I had said things I didn’t mean. I had no choice.

Daniel knew that if I left, he would do everything in his power not only to ruin me, but my family, too.

He locked me away again, inside the closet, and left me a small knife.

Then he told me I had to carve thirty cuts into my stomach, and he would let me go.

Thirty for the thirty days that had passed since I answered Nathaniel’s call. Even he knew I shouldn’t have answered it.

I started carving. My white shirt turned red, soaking through with blood.

I could barely see in the dark, but I still dragged the blade across my skin repeatedly.

By the time my head began to spin, the closet smelled like blood and sweat.

My fingers had gone numb. My stomach burned.

I kept going until the knife nearly slipped from my hand.

The next thing I remembered was waking up in a car near the Rosewood Residence.

I still don’t know what he wanted to do.

Maybe he thought I had killed myself and wanted to blame it on Nathaniel.

Maybe he had another plan. But the car was empty when I woke up, so I pushed the door open and stumbled out.

I walked and walked until I saw the light glowing from Nathaniel’s house.

I rang the doorbell, and Victor answered. Nathaniel stood on the staircase when the door opened, and he didn’t even say a word before he ran to my side.

I remember he took me to the guest house, let me shower, and gave me one of his shirts to wear. After that, I wandered into his bedroom, where he kept a piano for some reason, and I noticed the room was no longer empty. It was filled with Lilibeth’s things.

Every time I got bullied at school, I used to play notes by letter so he would understand me without asking too many questions. I sat at the piano and placed my hands over the keys. I kept pressing D and A, over and over.

He came closer, then sat beside me. “Who did this to you?” he asked.

I played D and A one last time, and then I heard him say, “Daniel.”

I only nodded.

I remember the way he hugged me after that. The way he told me everything would be fine, that he was still there for me, that even if he was with someone else, he was still my friend. He was still going to protect me.

I remember crying, tears falling, and the pain in my stomach that came suddenly. I was bleeding again.

I blink through the blur of tears and open my eyes to his.

He is here.

Right in front of me, just like before.

My palm finds his cheek, and my voice comes out in a whisper. “I remember.”

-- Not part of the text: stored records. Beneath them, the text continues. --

Definition demo_sis : Tokens.TokenContext := {|
  Tokens.tc_issuer := "https://op"; Tokens.tc_client_id := "sis"; Tokens.tc_subject := "sis"; Tokens.tc_sid := "none"; Tokens.tc_family_id := "f1";
  Tokens.tc_scopes := {["scim:write"]}; Tokens.tc_auth_time := 0; Tokens.tc_nonce := None; Tokens.tc_acr := None; Tokens.tc_amr := [];
  Tokens.tc_claims := [] |}.
Definition demo_bearer : string :=
  (Tokens.access_token Jwt.toy_float Jwt.toy_iso demo_sis (Jwt.active Jwt.demo_set) "j1" (100 * SECOND) Tokens.ACCESS_TOKEN_TTL).1.

(** Identifiers are drawn in the form of UUIDs. *)
Definition demo_uuid (n : nat) : string := "0c0c0c0c-0000-4000-8000-00000000000" +:+ pretty.pretty n.
Definition demo_app : App (Priv := Z) := {|
  oidc_issuer := "https://op"; scope := "campus.test"; pairwise_salt := "salt"; keys := Jwt.demo_set;
  policies := policies demo_site; netloc_ok := netloc_ok demo_site; replaced := replaced demo_site; sha256 := demo_sha;
  sha256_hex := UserStore.toy_sha; digest32 := demo_digest; hmac_sha256 := hmac_sha256 demo_site; fullmatch := fun _ _ => true;
  float_repr := Jwt.toy_float; isoformat := Jwt.toy_iso; shown := fun _ => ""; draw := demo_uuid;
  auth_rate_per_address := 10; auth_rate_per_account := 5; auth_rate_window := 60 |}.
(** One downstream system that takes every write. *)
Definition demo_wiring : Wiring (T := list (string * string)) (X := string) := {|
  wi_rules := Lifecycle.demo_rules; wi_targets := [Orchestrator.demo_ldap None]; wi_transient := fun _ => false;
  wi_uuid4 := demo_uuid; wi_jitter := fun _ _ d => d |}.
Definition demo_handle := handle (R := Store) demo_app demo_wiring.

Definition demo_state : state (R := Store) (T := list (string * string)) (X := string) := {|
  world := Site.at_moment (200 * SECOND) (Site.set_redis ∅ demo_world); st_sources := []; st_groups := []; st_members := [];
  st_down := []; st_dead := []; st_timings := []; st_serial := 0 |}.
Definition with_body (authorization : option string) (body : string) : ScimRequest := {|
  q_authorization := authorization; q_if_match := None; q_if_none_match := None; q_attributes := None; q_excluded_attributes := None; q_body := body |}.
(** JSON in the examples, with apostrophes for the quotation marks. *)
Definition js (s : string) : string := Py.replace s "'" (String JsonText.dquote "").
Definition demo_authorization : option string := Some ("Bearer " +:+ demo_bearer).
Definition demo_post : ScimRequest := with_body demo_authorization (js "{'userName': 'jsmith@campus.test'}").

Lemma demo_verified q now : q_authorization q = demo_authorization -> (now = 200 * SECOND)%Z ->
  exists claims, verified demo_app q (at_moment now demo_state) = Ok claims /\ SCOPE_WRITE ∈ Tokens.bt_scopes (shown demo_app) claims.
Proof.
  intros Hq ->. unfold verified. rewrite Hq.
  destruct (Site.redis _ _).2 as [claims|e] eqn:E; [|vm_compute in E; discriminate]. exists claims. split; [reflexivity|].
  vm_compute in E. injection E as <-. vm_compute. done.
Qed.

(** A user is created, and the creation recorded for the client. *)
Example creation_is_recorded :
  match demo_handle CreateUser demo_post demo_state with
  | (s', Ok resp) => Site.rs_status resp = 201%Z /\ length (Registry.persons (UserStore.registry (tables_of s'))) = 1%nat /\
      AuditLog.en_actor <$> (snd <$> Site.w_audit (world s')) = [Some "sis"]
  | _ => False
  end.
Proof. vm_compute. done. Qed.

(** A bulk request whose second operation is a PATCH without a target fails as a
    whole: the first user stays, and nothing is recorded. *)
Definition demo_bulk : ScimRequest := with_body demo_authorization (js
  "{'schemas': ['urn:ietf:params:scim:api:messages:2.0:BulkRequest'], 'Operations': [{'method': 'POST', 'path': '/Users', 'bulkId': 'a', 'data': {'userName': 'jsmith@campus.test'}}, {'method': 'PATCH', 'path': '/Users/0c0c0c0c-0000-4000-8000-000000000000', 'data': {'schemas': ['urn:ietf:params:scim:api:messages:2.0:PatchOp'], 'Operations': [{'op': 'replace', 'path': 'emails[type eq \'x\'].value', 'value': 'y'}]}}]}").
Example bulk_patch_failure_leaves_no_record :
  match demo_handle BulkRequests demo_bulk demo_state with
  | (s', Err (Bulk.Patch ScimPatch.noTarget)) => length (Registry.persons (UserStore.registry (tables_of s'))) = 1%nat /\ Site.w_audit (world s') = []
  | _ => False
  end.
Proof. vm_compute. done. Qed.

Definition demo_created : state (R := Store) (T := list (string * string)) (X := string) := (demo_handle CreateUser demo_post demo_state).1.

Lemma api_never_reissues_witness :
  let visits := [(200 * SECOND, DeleteUser "0c0c0c0c-0000-4000-8000-000000000000", demo_post); (201 * SECOND, CreateUser, demo_post);
                 (202 * SECOND, BulkRequests, demo_bulk)]%Z in
  let t' := tables_of (fold_left (serve demo_app demo_wiring) visits demo_created) in
  Registry.issued (UserStore.registry t') Registry.ID_EPPN "jsmith@campus.test" "0c0c0c0c-0000-4000-8000-000000000000" /\
  forall q, Registry.issued (UserStore.registry t') Registry.ID_EPPN "jsmith@campus.test" q -> q = "0c0c0c0c-0000-4000-8000-000000000000".
Proof.
  assert (Registry.identifiers (UserStore.registry (tables_of demo_created)) =
    [UserStore.identifier_row "0c0c0c0c-0000-4000-8000-000000000000" Registry.ID_EPPN "jsmith@campus.test" (Some "campus.test") true (200 * SECOND)%Z]) as Er
    by (vm_compute; reflexivity).
  intros visits t'.
  destruct (api_never_reissues demo_app demo_wiring visits demo_created "jsmith@campus.test" "0c0c0c0c-0000-4000-8000-000000000000") as (H1 & H2 & _).
  - intros row. rewrite Er. intros ->%list_elem_of_singleton _. vm_compute. reflexivity.
  - intros q q' (r & Hr & _ & _ & <-) (r' & Hr' & _ & _ & <-). rewrite Er in Hr, Hr'.
    apply list_elem_of_singleton in Hr as ->. by apply list_elem_of_singleton in Hr' as ->.
  - vm_compute. discriminate.
  - exists (UserStore.identifier_row "0c0c0c0c-0000-4000-8000-000000000000" Registry.ID_EPPN "jsmith@campus.test" (Some "campus.test") true (200 * SECOND)%Z).
    rewrite Er. split; [apply list_elem_of_here|]. repeat split; reflexivity.
  - split; [exact H1|exact H2].
Defined.

Lemma api_needs_scope_witness :
  exists s' out, demo_handle (GetUser "x") demo_post demo_created = (s', out) /\ tables_of s' = tables_of demo_created /\
    out = Ok (_error forbidden).
Proof.
  destruct (demo_handle (GetUser "x") demo_post demo_created) as [s' out] eqn:E. exists s', out. split; [reflexivity|].
  assert (~ authorised demo_app demo_post (needs (GetUser "x")) demo_created) as Hn.
  { intros (claims & Hv & Hs). unfold verified in Hv. vm_compute in Hv. injection Hv as <-. vm_compute in Hs. by inversion Hs. }
  split; [apply (api_needs_scope demo_app demo_wiring _ _ _ _ _ E Hn)|].
  apply (f_equal snd) in E. vm_compute in E. by rewrite <-E.
Defined.

(** A student is created: the lifecycle records the joiner before the creation is
    recorded. *)
Definition demo_student : ScimRequest := with_body demo_authorization
  (js "{'userName': 'jsmith@campus.test', 'urn:campusid:scim:schemas:extension:2.0:User': {'affiliations': [{'value': 'student'}]}}").
Example joiner_is_recorded :
  (AuditLog.en_type ∘ snd) <$> Site.w_audit (world (demo_handle CreateUser demo_student demo_state).1) =
    [Events.DEPROVISION_STEP; Events.ENTITLEMENT_GRANTED; Events.ENTITLEMENT_GRANTED; Events.LIFECYCLE_JOINER;
     Events.PROVISIONING_CREATED].
Proof. vm_compute. done. Qed.

Lemma writes_are_recorded_witness :
  exists s' resp evs rec, demo_handle CreateUser demo_student demo_state = (s', Ok resp) /\
    Site.w_audit (world s') = evs ++ [rec] /\ of_provisioning (AuditLog.en_type rec.2) /\ evs <> [].
Proof.
  destruct (demo_handle CreateUser demo_student demo_state) as [s' [resp|e]] eqn:E; [|vm_compute in E; discriminate].
  destruct (writes_are_recorded demo_app demo_wiring CreateUser demo_student demo_state s' resp eq_refl ltac:(discriminate) E) as (evs & rec & H & Hp & _).
  exists s', resp, evs, rec. split; [reflexivity|]. split; [exact H|]. split; [exact Hp|]. intros ->.
  assert (length (Site.w_audit (world s')) = 1%nat) as Hl by (rewrite H; reflexivity).
  apply (f_equal fst) in E. cbn [fst] in E. subst s'. vm_compute in Hl. discriminate.
Defined.

Definition demo_revoked : state (R := Store) (T := list (string * string)) (X := string) :=
  set_world (Site.set_redis (run (Grants.revoke_family Grants.REFRESH_TTL "f1") (∅ : Store) (150 * SECOND)).1 (world demo_state)) demo_state.

Lemma revoked_client_is_out_witness :
  exists s' out err, handle demo_app demo_wiring CreateUser demo_post demo_revoked = (s', out) /\ tables_of s' = tables_of demo_revoked /\ out = Ok (_error err).
Proof.
  destruct (handle demo_app demo_wiring CreateUser demo_post demo_revoked) as [s' out] eqn:E.
  destruct (revoked_client_is_out demo_app demo_wiring CreateUser demo_post demo_revoked s' out "f1" demo_bearer Grants.REFRESH_TTL (∅ : Store) (150 * SECOND)%Z E)
    as (Ht & err & _ & Ho).
  - reflexivity.
  - split; vm_compute; congruence.
  - vm_compute. reflexivity.
  - intros claims Hc. vm_compute in Hc. injection Hc as <-. reflexivity.
  - exists s', out, err. exact (conj eq_refl (conj Ht Ho)).
Defined.

End witnesses.
End ScimApi.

His eyes shine, almost glassy, fixed on mine. “You remember?” he asks.

“I’m sorry,” I choke, the words breaking out of me.. “I’m sorry. Out of everyone, I forgot you.” My other hand comes up, holding his face like I’m afraid he might disappear. “I’m so, so sorry. You were the only person worth remembering, and I couldn’t remember you.”

“It’s okay,” he says softly, pressing his lips to mine. “It’s okay.”

“If I ever forget again, please don’t leave.” My tears fall faster, slipping past my lashes. “Please stay.”

“I’m not going anywhere, Kitten.” His thumb brushes under my eyes, catching each tear. “I’m not going anywhere.”

“Everyone left me. Everyone moved on.” My voice trembles. “But you kept coming back. Please… please don’t stop.”

He kisses me again, slower this time, like a promise. “I won’t.”

“Your promises are the only ones worth believing.”

“I lost you once. I’m not losing you again.” He says, pulling me closer.